Low birth weight (LBW), defined as a birth weight <2500 g, is indisputably a very important indirect cause of death in neonates the world over. Globally, between 40 and 80% of neonatal deaths occur among LBW neonates. The World Health Organization estimates that 16% of neonates, or nearly 20 million, are born LBW each year. The highest incidence is observed in South Asia, where an estimated 31% of neonates are born LBW, contributing 11 million, a little more than half, of the world's LBW neonates.1

LBW is caused by intrauterine growth restriction (IUGR), short gestation or both. The incidence of preterm birth (<37 completed weeks of gestation) is fairly similar worldwide, generally ranging between 7 and 16% of total births and, according to WHO estimates, is the direct cause of 24% of neonatal deaths. In South Asia, IUGR is responsible for nearly two-thirds of all LBW neonates.1

Attempts to prevent LBW or preterm births in populations have been largely ineffective.
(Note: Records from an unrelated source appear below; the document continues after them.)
(** C5. Diffing a fresh snapshot against the one taken before the script
    and unloading the result issues one unload per identifier in
    [after - before] of the loopback kind, then one per identifier in
    [after - before] of the null-sink kind, and nothing else; no
    identifier that the earlier snapshot lists under its kind is unloaded.
    The same unloads are issued when the diff is kept and unloaded later,
    as on the way through the launch prompt.
    For before = {null:{1}, loop:{}} and after = {null:{1,2}, loop:{3}} the
    unloads are of 3 and then of 2. *)
Theorem diff_and_unload_only_new_loop_first
    (before : option (gmap string (gset string))) (after : gmap string (gset string))
    (null_after loop_after : gset string) (w : World) :
  after !! "null" = Some null_after ->
  after !! "loop" = Some loop_after ->
  let before_null := modules_get (default empty_modules before) "null" in
  let before_loop := modules_get (default empty_modules before) "loop" in
  diff_and_unload before after w =
    (Return tt,
     emit_all ((unload_event <$> elements (loop_after ∖ before_loop))
               ++ (unload_event <$> elements (null_after ∖ before_null))) w)
  /\ (forall id, id ∈ elements (loop_after ∖ before_loop) <-> id ∈ loop_after /\ id ∉ before_loop)
  /\ (forall id, id ∈ elements (null_after ∖ before_null) <-> id ∈ null_after /\ id ∉ before_null)
  /\ NoDup (elements (loop_after ∖ before_loop))
  /\ NoDup (elements (null_after ∖ before_null))
  /\ (exists modules_to_unload,
        diff_modules before after w = (Return modules_to_unload, w)
        /\ forall w_later,
             _unload_linux_modules modules_to_unload w_later =
               (Return tt,
                emit_all ((unload_event <$> elements (loop_after ∖ before_loop))
                          ++ (unload_event <$> elements (null_after ∖ before_null)))
                         w_later))
  /\ diff_and_unload (Some example_before) example_after w =
       (Return tt, emit_all [unload_event "3"; unload_event "2"] w).
Proof.
  intros Hnull Hloop before_null before_loop.
  assert (Hgeneral : forall b a na la,
    a !! "null" = Some na -> a !! "loop" = Some la ->
    diff_and_unload b a w =
      (Return tt,
       emit_all ((unload_event <$> elements (la ∖ modules_get (default empty_modules b) "loop"))
                 ++ (unload_event <$>
                       elements (na ∖ modules_get (default empty_modules b) "null"))) w)).
  { intros b a na la Hn Hl. unfold diff_and_unload, bind.
    rewrite (diff_modules_spec b a na la w Hn Hl).
    rewrite unload_linux_modules_spec.
    rewrite modules_get_insert_eq.
    rewrite modules_get_insert_ne by done. by rewrite modules_get_insert_eq. }
  split; [by apply Hgeneral|].
  split; [intros id; rewrite elem_of_elements; set_solver|].
  split; [intros id; rewrite elem_of_elements; set_solver|].
  split; [apply NoDup_elements|]. split; [apply NoDup_elements|].
  split.
  { eexists. split; [by apply diff_modules_spec|].
    intros w_later. rewrite unload_linux_modules_spec.
    rewrite modules_get_insert_eq.
    rewrite modules_get_insert_ne by done. by rewrite modules_get_insert_eq. }
  rewrite (Hgeneral (Some example_before) example_after {["1"; "2"]} {["3"]})
    by reflexivity.
  assert (Hl : ({["3"]} : gset string) ∖ modules_get (default empty_modules (Some example_before)) "loop"
               = {["3"]}).
  { simpl. unfold example_before.
    rewrite modules_get_insert_ne by done. rewrite modules_get_insert_eq. set_solver. }
  assert (Hn : ({["1"; "2"]} : gset string) ∖ modules_get (default empty_modules (Some example_before)) "null"
               = {["2"]}).
  { simpl. unfold example_before. rewrite modules_get_insert_eq.
    apply set_eq. intros x. rewrite elem_of_difference, elem_of_union, !elem_of_singleton.
    split; [intros [[->| ->] Hne]; [done | done] | intros ->; split; [by right | discriminate]]. }
  rewrite Hl, Hn. by rewrite !elements_singleton.
Qed.
(** * ManualProjectCreate: the manual project-creation form controller

    A shallow embedding of the form controller found in
    [server/sonar-web/.../ButtonPrimary.tsx] (second document of the file:
    the React class [ManualProjectCreate]), and the properties of its
    validation, key-change, uniqueness-check and submission handlers.

    Layout:
    - [JS]      : the JavaScript values the component computes with
                  (strings as sequences of UTF-16 code units, [||], [trim]);
    - [RegExp]  : the regular-expression fragment used by [validateKey],
                  with a derivative-based [test];
    - the component: state, [setState], the methods of the class as
      computations over the instance, [render], and the event loop;
    - facts about strings and about [test], then the properties of the
      component, then the properties at sample inputs;
    - further properties: frames and invariants of runs, eligibility after
      an edit, submission and its failure, settlements out of order, and
      what reachable instances hold and send. *)

From Stdlib Require Import String Ascii List Bool Arith NArith Lia.
Import ListNotations.

(* ================================================================= *)
(** ** JavaScript strings *)

Module JS.

(** A JavaScript string is a finite sequence of 16-bit code units; [length]
    counts code units and [===] compares the sequences. *)
Definition code_unit := N.
Definition js_string := list code_unit.

(** String literals of the source are ASCII. *)
Definition lit (s : string) : js_string :=
  map N_of_ascii (list_ascii_of_string s).

Fixpoint strict_eq (a b : js_string) : bool :=
  match a, b with
  | [], [] => true
  | x :: a', y :: b' => N.eqb x y && strict_eq a' b'
  | _, _ => false
  end.

(** [a || b] on strings: the empty string is the only falsy string. *)
Definition or_else (a b : js_string) : js_string :=
  match a with
  | [] => b
  | _ :: _ => a
  end.

(** WhiteSpace and LineTerminator code points of ECMAScript, the ones
    [String.prototype.trim] strips: TAB, LF, VT, FF, CR, SP, NBSP, U+1680,
    U+2000..U+200A, U+2028, U+2029, U+202F, U+205F, U+3000, U+FEFF. *)
Definition is_white_space (c : code_unit) : bool :=
  ((9 <=? c) && (c <=? 13)
   || (c =? 32) || (c =? 160) || (c =? 5760)
   || (8192 <=? c) && (c <=? 8202)
   || (c =? 8232) || (c =? 8233) || (c =? 8239) || (c =? 8287)
   || (c =? 12288) || (c =? 65279))%N.
Lemma load_round_trip_witness :
  let loaded :=
    on_load_plan_times sample_fromisoformat sample_label __init__ sample_items
      {| times := Some [naive_time; missing_time] |} in
  loaded.2 = None
  /\ lst_times loaded.1 = ["Second"; "Third"]
  /\ length (lst_times loaded.1) = length (plan_times loaded.1)
  /\ (forall row,
         In row (lst_times loaded.1) ->
         row <> ""
         /\ ids_of (time_id_by_label (plan_times loaded.1)) row <> []
         /\ exists pt : PlanTime, In pt (plan_times loaded.1) /\ shown_label pt = row).
Proof.
  intros loaded. split; [vm_compute; reflexivity|]. split; [vm_compute; reflexivity|].
  destruct (load_round_trip sample_fromisoformat sample_label __init__ sample_items
              {| times := Some [naive_time; missing_time] |})
    as (H1 & _ & _ & H4); [vm_compute; reflexivity|].
  split; [exact H1|exact H4].
Defined.


Lemma listed_in_order_witness :
  let ts := [aware_time; later_time] in
  let pts := load_plan_times two_fromisoformat sample_label ts in
  map (fun pt : PlanTime => rank (instant_key pt)) pts
  = [63840236400000000; 63840243600000000]
  /\ comparable (map instant_key pts) = true
  /\ listbox_rows pts = Returned ["First"; "Fourth"]
  /\ listbox_rows (load_plan_times two_fromisoformat sample_label [later_time; aware_time])
     = Returned ["First"; "Fourth"].
Proof.
  intros ts pts. split; [vm_compute; reflexivity|]. split; [vm_compute; reflexivity|].
  split; [|vm_compute; reflexivity].
  apply (listed_in_order two_fromisoformat sample_label ts); [vm_compute; reflexivity|].
  repeat constructor; vm_compute; discriminate.
Defined.
Lemma gather_nd_selects_trailing_slices_witness :
  ∃ r,
    gather_nd (NDArray [2; 3] [1; 2; 3; 4; 5; 6]%Z) (NDArray [2; 1] [1; 0]%Z) None []
      = ([r], Return 0) ∧
    shape r = [2; 3] ∧
    take 3 (data r) = [4; 5; 6]%Z ∧
    take 3 (drop 3 (data r)) = [1; 2; 3]%Z.
Proof.
  destruct (gather_nd_selects_trailing_slices
              (NDArray [2; 3] [1; 2; 3; 4; 5; 6]%Z) (NDArray [2; 1] [1; 0]%Z)
              1 [[1]; [0]] None [])
    as (r & Hrun & Hshape & Hblocks).
  - reflexivity.
  - reflexivity.
  - reflexivity.
  - simpl. lia.
  - reflexivity.
  - repeat constructor.
  - reflexivity.
  - exists r. split; [exact Hrun|]. split; [exact Hshape|]. split.
    + exact (Hblocks 0 [1] eq_refl).
    + exact (Hblocks 1 [0] eq_refl).
Defined.

(** C7 as stated fails for [k = 0]: the result should have the shape
    [[1; 2]] and hold [params]; the call raises. *)
Lemma gather_nd_without_coordinates_fails :
  gather_nd (NDArray [2] [10; 20]%Z) (NDArray [1; 0] []) None [] = ([], Raise ValueError).
Proof. vm_compute. reflexivity. Qed.

(** ** The [replace] branch of [scatter_nd] and the offsets it writes *)

(** The [replace] branch of [scatter_nd] without an output buffer. *)
Lemma scatter_nd_replace_fresh indices updates sh k n pos vals h :
  last (shape indices) = Some k → k ≠ 0 → length (data indices) = n * k →
  k ≤ length sh →
  np.fancy_positions sh (np.index_tuple (np.T (NDArray [n; k] (data indices)))) = Some pos →
  np.broadcast_to (np.squeeze_leading updates (1 + (length sh - k))) ([n] ++ drop k sh)
    = Some vals →
  scatter_nd indices updates (Some sh) "replace" None h
  = (h ++ [np.zeros sh;
           NDArray sh (np.scatter_with (λ _ v, v) (replicate (numel sh) 0%Z) pos (data vals))],
     Return (S (length h))).
Proof.
  intros Hlast Hk Hlen Hrank Hpos Hvals.
  rewrite (scatter_nd_fresh_unfold _ _ _ _ _ _ _ Hlast Hk Hlen). cbv zeta.
  set (ix := np.index_tuple (np.T (NDArray [n; k] (data indices)))) in *.
  assert (length (np.cols ix) = k) as Hcols by apply index_tuple_cols_length.
  pose proof (setitem_run ((h ++ [np.zeros sh]) ++ [np.zeros sh])
    (length (h ++ [np.zeros sh])) _ ix updates pos vals (lookup_new _ _)) as Hrun.
  cbn [shape data np.zeros] in Hrun. rewrite Hcols in Hrun.
  change (length (np.ishape ix)) with 1 in Hrun.
  specialize (Hrun Hrank Hpos Hvals). rewrite insert_new in Hrun.
  rewrite decide_False, decide_True by done.
  erewrite bind_eq; [reflexivity|].
  rewrite (bind_eq _ _ _ _ _ (alloc_run _ _)).
  rewrite (bind_eq _ _ _ _ _ (copy_run _ _ _ (lookup_new _ _))).
  rewrite (bind_eq _ _ _ _ _ Hrun). unfold ret.
  by rewrite length_app, Nat.add_comm, <-(assoc_L (++)).
Qed.
(** * DAMX daemon (Windows): a shallow embedding of [DAMX-Daemon.py] and
    [PowerSourceDetection.py].

    The daemon is glue over platform interfaces (WMI, [powercfg],
    PowerShell, named pipes, timers).  Those interfaces are the
    environment: every use of one is an event of the free monad [Prog],
    answered by an oracle that sees the history of earlier events.  Python
    control flow (exceptions, early [return], locals that survive an
    exception, [try]/[except]/[finally], [for] with [break]) is the monad
    [M] on top of [Prog]. *)

From Stdlib Require Import ZArith Lia Ascii.
From stdpp Require Import base strings list gmap pretty.
(** * The precision plugin of pytorch_lightning: a shallow embedding

    Source: [src/pytorch_lightning/plugins/precision/precision_plugin.py],
    class [PrecisionPlugin].

    The plugin is a thin layer of hooks: every method either returns its
    arguments, or calls into a collaborator (the model, the trainer, the
    optimizer, a tensor, the [grad_norm] utility), or brackets a body with a
    context manager.  The embedding therefore has three layers:

    - [Py]: the Python values and exceptions the methods rely on;
    - [Generators]: generator frames, [contextlib.contextmanager] and the
      [with] statement, for [master_params] and the step contexts;
    - [Plugin]: a state, exception and trace monad in which the other
      methods are written, the collaborators being parameters of the
      section.

    The definitions come first, then a small training setup on which the
    definitions can be run, then the properties. *)

From Stdlib Require Import ZArith List String Bool Lia.
From Stdlib Require Import Floats.SpecFloat.
Import ListNotations.

Set Implicit Arguments.

(* ================================================================== *)
(** * Python values and exceptions *)
(* ================================================================== *)

Module Py.
(* ===== verification/_CoqProject ===== *)
-Q . S2P
Prelude.v
GoText.v
GoNumber.v
GoFloat.v
PortablePath.v
JobModel.v
Effects.v
Migrate.v
Execution.v
Sql.v
JobStore.v
ExecutionStore.v
LogStore.v
Custody.v
Worker.v
Runner.v
Container.v
Encoding.v
Rendezvous.v
Snapshot.v
Transfer.v
ContentCache.v
Retention.v
Ignore.v
Project.v
Base32.v
Device.v
KeyFiles.v
Mdns.v
Trust.v
TrustStore.v
Pairing.v
Ceremony.v
Wire.v
Frames.v
Remote.v
Endpoint.v
Payload.v
IcePath.v
RendezvousClient.v
ArtifactStore.v
Hosts.v
Workspace.v
StatePaths.v
Restore.v
RemoteWorker.v
Selection.v
LocalWire.v
LocalIpc.v
LocalHandler.v
RemoteConn.v
Orchestrator.v
Daemon.v
Stocking.v
Delivery.v
CliText.v
Machine.v
Setup.v
Options.v
Cli.v
CliDevices.v
Diagnostics.v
This is one of the most challenging and frustrating problems in public health. Kramer2, 3 and, more recently, Ramakrishnan and Neufeld,4 have reviewed the results of various interventions, including food and micronutrient supplements. In spite of occasional promising results, such as high-energy supplementation in the Gambia trial,5 large-scale trials and meta-analyses have shown very little effect on the incidence of LBW.

LBW and preterm birth were major problems in Gadchiroli. A cohort of 763 neonates born in 39 villages was studied in the preintervention year (1995 to 1996) of the field trial of home-based neonatal care (HBNC) in Gadchiroli, India.6, 7 The distribution of neonates by birth weight and period of gestation in the preintervention year, percent case fatality (CF) and the proportion of deaths contributed are presented in Table 1. Nearly 42% neonates were LBW, with a mean 11.3% CF. Of the total neonatal deaths, 90% occurred in the LBW neonates. The 9.8% of neonates were born preterm, experienced high (33%) CF and they accounted for 62.5% of total neonatal deaths. Table 1 also shows that the CF in neonates with birth weight >2500 g was 0.2%, in IUGR neonates it was 4.4% and in preterm neonates it was 40.3%.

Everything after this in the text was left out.